• _INSTRUCTIONS FOR THE TASK_: In the records below, find the line containing "(** ** Fixed-width integers *)" and the line containing "ERROR_CODE_DEFINE chr_C chr_A chr_N 2."; please repeat exactly the lines from one to the other, both included, and nothing more.

• _DATA FOR ANALYSIS_:
(** * The MCAN driver of the ARM BSP: message RAM layout, configuration
      sequence, transmit and receive paths.

    The development follows [src/Mcan/Mcan.c], with the helpers of
    [Utils/Bits.h], [Utils/Utils.h] and [Utils/ErrorCode.h] it calls.

    - Fixed-width C integers are [Z] with the wrap-around written out
      ([u8], [u16], [u32]).
    - The memory-mapped registers belong to a [Device]: every volatile read
      and write goes through it and is recorded in an access log, so that
      the hardware may answer a read with anything it likes.
    - A function that reports failure through [returnError] is a computation
      of the monad [M] ending in [Failed code]; a failed C [assert] ends the
      computation in [Aborted]. *)

From Stdlib Require Import ZArith List Bool Lia.
Import ListNotations.
Open Scope Z_scope.

(** ** Fixed-width integers *)

Definition u8 (x : Z) : Z := x mod 2 ^ 8.
Definition u16 (x : Z) : Z := x mod 2 ^ 16.
Definition u32 (x : Z) : Z := x mod 2 ^ 32.

(** [sizeof(uint32_t)] on the 32-bit target. *)
Definition sizeof_uint32_t : Z := 4.

(** ** Utils/ErrorCode.h *)

Definition ErrorCode := Z.

Definition ERROR_CODE_DEFINE (A B C D : Z) : ErrorCode :=
  Z.lor (Z.lor (Z.lor (u32 (Z.shiftl (Z.land (u32 A) 255) 24))
                      (u32 (Z.shiftl (Z.land (u32 B) 255) 16)))
               (u32 (Z.shiftl (Z.land (u32 C) 255) 8)))
        (u32 (Z.land (u32 D) 255)).

(** The character constants ['C'], ['A'], ['N']. *)
Definition chr_C : Z := 67.
Definition chr_A : Z := 65.
Definition chr_N : Z := 78.

(** ** Utils/Bits.h: the pure helpers *)

Definition shiftValueLeft (value offset mask : Z) : Z :=
  let shifted := u32 (Z.shiftl value offset) in
  Z.land shifted mask.

Definition shiftBitLeft (value : bool) (offset : Z) : Z :=
  let v32 := if value then 1 else 0 in
  u32 (Z.shiftl v32 offset).

Definition getValueAtOffset (value offset mask : Z) : Z :=
  let maskedValue := Z.land value mask in
  Z.shiftr maskedValue offset.

Definition isFieldSet (value mask : Z) : bool :=
  negb (Z.land value mask =? 0).

Definition isBitSet (value offset : Z) : bool :=
  isFieldSet value (u32 (Z.shiftl 1 offset)).

(** A bit field of a register or of a message RAM element, named in the
    header by the pair [name_OFFSET], [name_MASK]. *)
Record BitField : Type := mkBitField { OFFSET : Z; MASK : Z }.

Definition BIT_FIELD_VALUE (f : BitField) (value : Z) : Z :=
  shiftValueLeft (u32 value) (OFFSET f) (MASK f).

Definition BIT_VALUE (f : BitField) (value : bool) : Z :=
  shiftBitLeft value (OFFSET f).

Definition GET_FIELD_VALUE (f : BitField) (registerValue : Z) : Z :=
  getValueAtOffset (u32 registerValue) (OFFSET f) (MASK f).

Definition IS_BIT_SET (f : BitField) (registerValue : Z) : bool :=
  isBitSet (u32 registerValue) (OFFSET f).

(** ** Mcan.h: enumerations *)

Definition Mcan_ErrorCode_InvalidRxFifoId : ErrorCode :=
  ERROR_CODE_DEFINE chr_C chr_A chr_N 1.
Definition Mcan_ErrorCode_RxFifoEmpty : ErrorCode :=
  ERROR_CODE_DEFINE chr_C chr_A chr_N 2.
Definition Mcan_ErrorCode_TxFifoFull : ErrorCode :=
  ERROR_CODE_DEFINE chr_C chr_A chr_N 3.
Definition Mcan_ErrorCode_TxEventFifoEmpty : ErrorCode :=
  ERROR_CODE_DEFINE chr_C chr_A chr_N 4.
Definition Mcan_ErrorCode_InitializationStartTimeout : ErrorCode :=
  ERROR_CODE_DEFINE chr_C chr_A chr_N 5.
Definition Mcan_ErrorCode_ClockStopRequestTimeout : ErrorCode :=
  ERROR_CODE_DEFINE chr_C chr_A chr_N 6.
Definition Mcan_ErrorCode_IndexOutOfRange : ErrorCode :=
  ERROR_CODE_DEFINE chr_C chr_A chr_N 7.
Definition Mcan_ErrorCode_ElementSizeInvalid : ErrorCode :=
  ERROR_CODE_DEFINE chr_C chr_A chr_N 8.
Definition Mcan_ErrorCode_ModeInvalid : ErrorCode :=
  ERROR_CODE_DEFINE chr_C chr_A chr_N 9.

Inductive Mcan_RxFifoId : Type :=
| Mcan_RxFifoId_0
| Mcan_RxFifoId_1.

Inductive Mcan_Mode : Type :=
| Mcan_Mode_Normal
| Mcan_Mode_AutomaticRetransmissionDisabled
| Mcan_Mode_Restricted
| Mcan_Mode_BusMonitoring
| Mcan_Mode_PowerDown
| Mcan_Mode_InternalLoopBackTest
| Mcan_Mode_Invalid.

Inductive Mcan_ElementSize : Type :=
| Mcan_ElementSize_8
| Mcan_ElementSize_12
| Mcan_ElementSize_16
| Mcan_ElementSize_20
| Mcan_ElementSize_24
| Mcan_ElementSize_32
| Mcan_ElementSize_48
| Mcan_ElementSize_64
| Mcan_ElementSize_Invalid.

(** The integer value of an element size selector, as it is written into a
    register field. *)
Definition Mcan_ElementSize_value (s : Mcan_ElementSize) : Z :=
  match s with
  | Mcan_ElementSize_8 => 0
  | Mcan_ElementSize_12 => 1
  | Mcan_ElementSize_16 => 2
  | Mcan_ElementSize_20 => 3
  | Mcan_ElementSize_24 => 4
  | Mcan_ElementSize_32 => 5
  | Mcan_ElementSize_48 => 6
  | Mcan_ElementSize_64 => 7
  | Mcan_ElementSize_Invalid => 8
  end.

(** [Mcan_DataLengthCode] and [Mcan_DataLengthRaw] are used through their
    integer values (the driver casts register fields and [uint8_t] sizes to
    them), so both are [Z] with the enumerators as constants. *)
Definition Mcan_DataLengthCode := Z.
Definition Mcan_DataLengthCode_8 : Mcan_DataLengthCode := 8.
Definition Mcan_DataLengthCode_12 : Mcan_DataLengthCode := 9.
Definition Mcan_DataLengthCode_16 : Mcan_DataLengthCode := 10.
Definition Mcan_DataLengthCode_20 : Mcan_DataLengthCode := 11.
Definition Mcan_DataLengthCode_24 : Mcan_DataLengthCode := 12.
Definition Mcan_DataLengthCode_32 : Mcan_DataLengthCode := 13.
Definition Mcan_DataLengthCode_48 : Mcan_DataLengthCode := 14.
Definition Mcan_DataLengthCode_64 : Mcan_DataLengthCode := 15.
Definition Mcan_DataLengthCode_Invalid : Mcan_DataLengthCode := 247.

Definition Mcan_DataLengthRaw := Z.
Definition Mcan_DataLengthRaw_8 : Mcan_DataLengthRaw := 8.
Definition Mcan_DataLengthRaw_12 : Mcan_DataLengthRaw := 12.
Definition Mcan_DataLengthRaw_16 : Mcan_DataLengthRaw := 16.
Definition Mcan_DataLengthRaw_20 : Mcan_DataLengthRaw := 20.
Definition Mcan_DataLengthRaw_24 : Mcan_DataLengthRaw := 24.
Definition Mcan_DataLengthRaw_32 : Mcan_DataLengthRaw := 32.
Definition Mcan_DataLengthRaw_48 : Mcan_DataLengthRaw := 48.
Definition Mcan_DataLengthRaw_64 : Mcan_DataLengthRaw := 64.
Definition Mcan_DataLengthRaw_Invalid : Mcan_DataLengthRaw := 247.

(** The remaining enumerations only travel into and out of bit fields. *)
Definition Mcan_IdType_Standard : Z := 0.
Definition Mcan_IdType_Extended : Z := 1.
Definition Mcan_InterruptLine_0 : Z := 0.
Definition Mcan_InterruptLine_1 : Z := 1.

Definition Mcan_Interrupt_Reserved1 : Z := 20.
Definition Mcan_Interrupt_Reserved2 : Z := 21.
Definition Mcan_Interrupt_Count : Z := 30.

(** ** Mcan.c: the element codec *)

Definition decodeElementSizeInBytes (size : Mcan_ElementSize)
  : Mcan_DataLengthRaw :=
  match size with
  | Mcan_ElementSize_8 => Mcan_DataLengthRaw_8
  | Mcan_ElementSize_12 => Mcan_DataLengthRaw_12
  | Mcan_ElementSize_16 => Mcan_DataLengthRaw_16
  | Mcan_ElementSize_20 => Mcan_DataLengthRaw_20
  | Mcan_ElementSize_24 => Mcan_DataLengthRaw_24
  | Mcan_ElementSize_32 => Mcan_DataLengthRaw_32
  | Mcan_ElementSize_48 => Mcan_DataLengthRaw_48
  | Mcan_ElementSize_64 => Mcan_DataLengthRaw_64
  | Mcan_ElementSize_Invalid => Mcan_DataLengthRaw_Invalid
  end.

Definition encodeElementSize (size : Z) : Mcan_ElementSize :=
  if size =? 8 then Mcan_ElementSize_8
  else if size =? 12 then Mcan_ElementSize_12
  else if size =? 16 then Mcan_ElementSize_16
  else if size =? 20 then Mcan_ElementSize_20
  else if size =? 24 then Mcan_ElementSize_24
  else if size =? 32 then Mcan_ElementSize_32
  else if size =? 48 then Mcan_ElementSize_48
  else if size =? 64 then Mcan_ElementSize_64
  else Mcan_ElementSize_Invalid.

• _EXERCISE RESULT_:
(** ** Fixed-width integers *)

Definition u8 (x : Z) : Z := x mod 2 ^ 8.
Definition u16 (x : Z) : Z := x mod 2 ^ 16.
Definition u32 (x : Z) : Z := x mod 2 ^ 32.

(** [sizeof(uint32_t)] on the 32-bit target. *)
Definition sizeof_uint32_t : Z := 4.

(** ** Utils/ErrorCode.h *)

Definition ErrorCode := Z.

Definition ERROR_CODE_DEFINE (A B C D : Z) : ErrorCode :=
  Z.lor (Z.lor (Z.lor (u32 (Z.shiftl (Z.land (u32 A) 255) 24))
                      (u32 (Z.shiftl (Z.land (u32 B) 255) 16)))
               (u32 (Z.shiftl (Z.land (u32 C) 255) 8)))
        (u32 (Z.land (u32 D) 255)).

(** The character constants ['C'], ['A'], ['N']. *)
Definition chr_C : Z := 67.
Definition chr_A : Z := 65.
Definition chr_N : Z := 78.

(** ** Utils/Bits.h: the pure helpers *)

Definition shiftValueLeft (value offset mask : Z) : Z :=
  let shifted := u32 (Z.shiftl value offset) in
  Z.land shifted mask.

Definition shiftBitLeft (value : bool) (offset : Z) : Z :=
  let v32 := if value then 1 else 0 in
  u32 (Z.shiftl v32 offset).

Definition getValueAtOffset (value offset mask : Z) : Z :=
  let maskedValue := Z.land value mask in
  Z.shiftr maskedValue offset.

Definition isFieldSet (value mask : Z) : bool :=
  negb (Z.land value mask =? 0).

Definition isBitSet (value offset : Z) : bool :=
  isFieldSet value (u32 (Z.shiftl 1 offset)).

(** A bit field of a register or of a message RAM element, named in the
    header by the pair [name_OFFSET], [name_MASK]. *)
Record BitField : Type := mkBitField { OFFSET : Z; MASK : Z }.

Definition BIT_FIELD_VALUE (f : BitField) (value : Z) : Z :=
  shiftValueLeft (u32 value) (OFFSET f) (MASK f).

Definition BIT_VALUE (f : BitField) (value : bool) : Z :=
  shiftBitLeft value (OFFSET f).

Definition GET_FIELD_VALUE (f : BitField) (registerValue : Z) : Z :=
  getValueAtOffset (u32 registerValue) (OFFSET f) (MASK f).

Definition IS_BIT_SET (f : BitField) (registerValue : Z) : bool :=
  isBitSet (u32 registerValue) (OFFSET f).

(** ** Mcan.h: enumerations *)

Definition Mcan_ErrorCode_InvalidRxFifoId : ErrorCode :=
  ERROR_CODE_DEFINE chr_C chr_A chr_N 1.
Definition Mcan_ErrorCode_RxFifoEmpty : ErrorCode :=
  ERROR_CODE_DEFINE chr_C chr_A chr_N 2.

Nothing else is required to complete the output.